Affliggevano il corpo non solo con il digiuno, ma con molte veglie, patendo freddo e nudità e lavorando con le loro mani.

Assai spesso, per non restare senza far nulla, andavano ad aiutare la povera gente nei campi, ricevendone talvolta del pane per amore di Dio.

Con queste ed altre virtù santificavano se stessi e il luogo della Porziuncola.

Altri fratelli venuti dopo si comportarono per lungo tempo allo stesso modo, sia pure con minore austerità.

[1554] Ma più tardi, il numero dei frati e delle persone che si riunivano in questo luogo si accrebbe più che non convenisse, soprattutto perché tutti i frati dell'Ordine erano obbligati a convenirvi, unitamente a quanti intendevano farsi religiosi.

Inoltre, i frati sono oggi più freddi nella preghiera e nelle altre opere buone, più inclini a conversazioni futili e inconcludenti, e facili a ciarlare di novità mondane.

Ecco perché quel luogo non è più trattato dai frati che vi dimorano e dagli altri religiosi con quella reverenza e devozione che conviene e che mi sta a cuore ».

[1555] 10 « Voglio dunque che Santa Maria della Porziuncola sia sempre sotto la diretta autorità del ministro generale, affinché egli vi provveda con maggior cura e sollecitudine, particolarmente nello stabilirvi una comunità buona e santa.

I chierici siano scelti tra i più virtuosi ed esemplari che conti l'Ordine, e che sappiano meglio dire l'ufficio in modo che non solo la gente ma anche i frati li ascoltino con gioiosa e viva devozione.

Abbiano a collaboratori dei fratelli non chierici, scelti fra i più santi, equilibrati e virtuosi.

Voglio inoltre che nessun frate né chicchessia entri in quel luogo, eccettuati il ministro generale e i frati che sono a loro servizio.

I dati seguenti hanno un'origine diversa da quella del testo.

Lemma entries_value_delitem d p current :
  ShoppingCart.getitem d p = Some current ->
  known_as d p ->
  entries_value d (of_int 0)
  == entries_value (ShoppingCart.delitem d p) (of_int 0)
     + Product.price p * inject_Z current.
Proof.
  induction d as [|[p0 q0] d IH];
    cbn [ShoppingCart.setitem ShoppingCart.getitem ShoppingCart.delitem];
    intros Hget Hknown;
    [discriminate Hget|].
  destruct (Product.same p0 p) eqn:Hsame.
  - injection Hget as ->.
    rewrite (Hknown p0 current (or_introl eq_refl) Hsame).
    rewrite entries_value_cons. ring.
  - rewrite !entries_value_cons,
      (IH Hget (known_as_tail d p p0 q0 Hknown)). ring.
Qed.

End CartSubtotal.

Lemma delitem_last {F : Type} (d : list (Product.t F * Z)) (p : Product.t F)
  (q : Z) :
  ShoppingCart.getitem d p = None ->
  ShoppingCart.delitem (d ++ [(p, q)]) p = d.
Proof.
  induction d as [|[p0 q0] d IH]; simpl; intros Hget.
  - rewrite same_refl. reflexivity.
  - destruct (Product.same p0 p); [discriminate Hget|].
    now rewrite (IH Hget).
Qed.

Lemma quantities_convert_delitem {F : Type} (d : list (Product.t F * Z))
  (p : Product.t F) :
  quantities_convert d -> quantities_convert (ShoppingCart.delitem d p).
Proof.
  unfold quantities_convert.
  induction 1 as [|[p0 q0] d Hq Hd IH]; simpl; [constructor|].
  destruct (Product.same p0 p); [exact Hd | constructor; assumption].
Qed.

Lemma setitem_absent {F : Type} (d : list (Product.t F * Z)) (p : Product.t F)
  (q : Z) :
  ShoppingCart.getitem d p = None ->
  ShoppingCart.setitem d p q = (d ++ [(p, q)])%list.
Proof.
  induction d as [|[p0 q0] d IH]; simpl; intros Hget; [reflexivity|].
  destruct (Product.same p0 p); [discriminate Hget|].
  now rewrite (IH Hget).
Qed.

(** ** The cart *)

(** X1.  A cart whose entries have distinct products keeps that after
    [add_item] and after [remove_item]: no product gets a second entry. *)
Theorem cart_keys_stay_unique {F : Type} (c : ShoppingCart.t F)
  (p : Product.t F) (q : Z) :
  unique_keys (ShoppingCart.items c) ->
  unique_keys (ShoppingCart.items (ShoppingCart.add_item c p q))
  /\ unique_keys (ShoppingCart.items (ShoppingCart.remove_item c p)).
Proof.
  intros Hc. split.
  - unfold ShoppingCart.add_item.
    destruct (ShoppingCart.getitem (ShoppingCart.items c) p); simpl;
      apply unique_keys_setitem, Hc.
  - unfold ShoppingCart.remove_item.
    destruct (ShoppingCart.getitem (ShoppingCart.items c) p); simpl;
      [apply unique_keys_delitem, Hc | exact Hc].
Qed.

Lemma cart_keys_stay_unique_witness :
  unique_keys
    (ShoppingCart.items (ShoppingCart.add_item (F := Q) Demo.cart Demo.milk 3))
  /\ unique_keys
       (ShoppingCart.items (ShoppingCart.remove_item (F := Q) Demo.cart Demo.milk)).
Proof.
  apply (cart_keys_stay_unique (F := Q) Demo.cart Demo.milk 3).
  unfold unique_keys. simpl.
  repeat constructor; simpl; intuition discriminate.
Defined.

(** X2.  After [add_item(product, quantity)] the cart holds for the product
    the quantity it held before plus the added one (the added one alone if it
    held none), and what it holds for every other product is unchanged. *)
Theorem add_item_lookup {F : Type} (c : ShoppingCart.t F) (p : Product.t F)
  (q : Z) :
  ShoppingCart.getitem (ShoppingCart.items (ShoppingCart.add_item c p q)) p
  = Some match ShoppingCart.getitem (ShoppingCart.items c) p with
         | Some current => current + q
         | None => q
         end
  /\ (forall p' : Product.t F,
         Product.same p p' = false ->
         ShoppingCart.getitem
           (ShoppingCart.items (ShoppingCart.add_item c p q)) p'
         = ShoppingCart.getitem (ShoppingCart.items c) p').
Proof.
  split; [apply getitem_add_item|].
  intros p' Hother. unfold ShoppingCart.add_item.
  destruct (ShoppingCart.getitem (ShoppingCart.items c) p); simpl;
    apply getitem_setitem_other, Hother.
Qed.

Lemma add_item_lookup_witness :
  ShoppingCart.getitem
    (ShoppingCart.items (ShoppingCart.add_item (F := Q) Demo.cart Demo.milk 3))
    Demo.milk = Some 5
  /\ ShoppingCart.getitem
       (ShoppingCart.items (ShoppingCart.add_item (F := Q) Demo.cart Demo.milk 3))
       Demo.bread
     = ShoppingCart.getitem (ShoppingCart.items (F := Q) Demo.cart) Demo.bread.
Proof.
  split.
  - apply (proj1 (add_item_lookup (F := Q) Demo.cart Demo.milk 3)).
  - apply (proj2 (add_item_lookup (F := Q) Demo.cart Demo.milk 3) Demo.bread).
    reflexivity.
Defined.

I frati qui dimoranti non parlino con nessuno, se non con i confratelli dati loro in aiuto e con il ministro quando viene a visitarli.

Voglio ancora che i fratelli non chierici siano tenuti a non riferire loro discorsi e novità mondane che riescano inutili al bene dell'anima.

Proprio per questo voglio che nessuno entri in quel luogo, affinché conservino più agevolmente la loro purità e santità, e non si proferiscano in quel luogo parole vane e nocive all'anima, ma sia esso serbato interamente puro e santo, allietato da inni e lodi al Signore.

E quando qualche frate passerà da questa vita, il ministro generale faccia venire un altro santo frate in sostituzione del defunto, prendendolo dovunque si trovi.

Poiché, se accadesse che i frati e i luoghi dove dimorano scadessero con il tempo dalla necessaria purità ed esemplarità, voglio che Santa Maria della Porziuncola resti lo specchio e il bene di tutto l'Ordine, e come un candelabro dinanzi al trono di Dio e alla beata Vergine.

E grazie ad esso, il Signore abbia pietà dei difetti e colpe dei frati, e conservi sempre e protegga il nostro Ordine, sua pianticella ».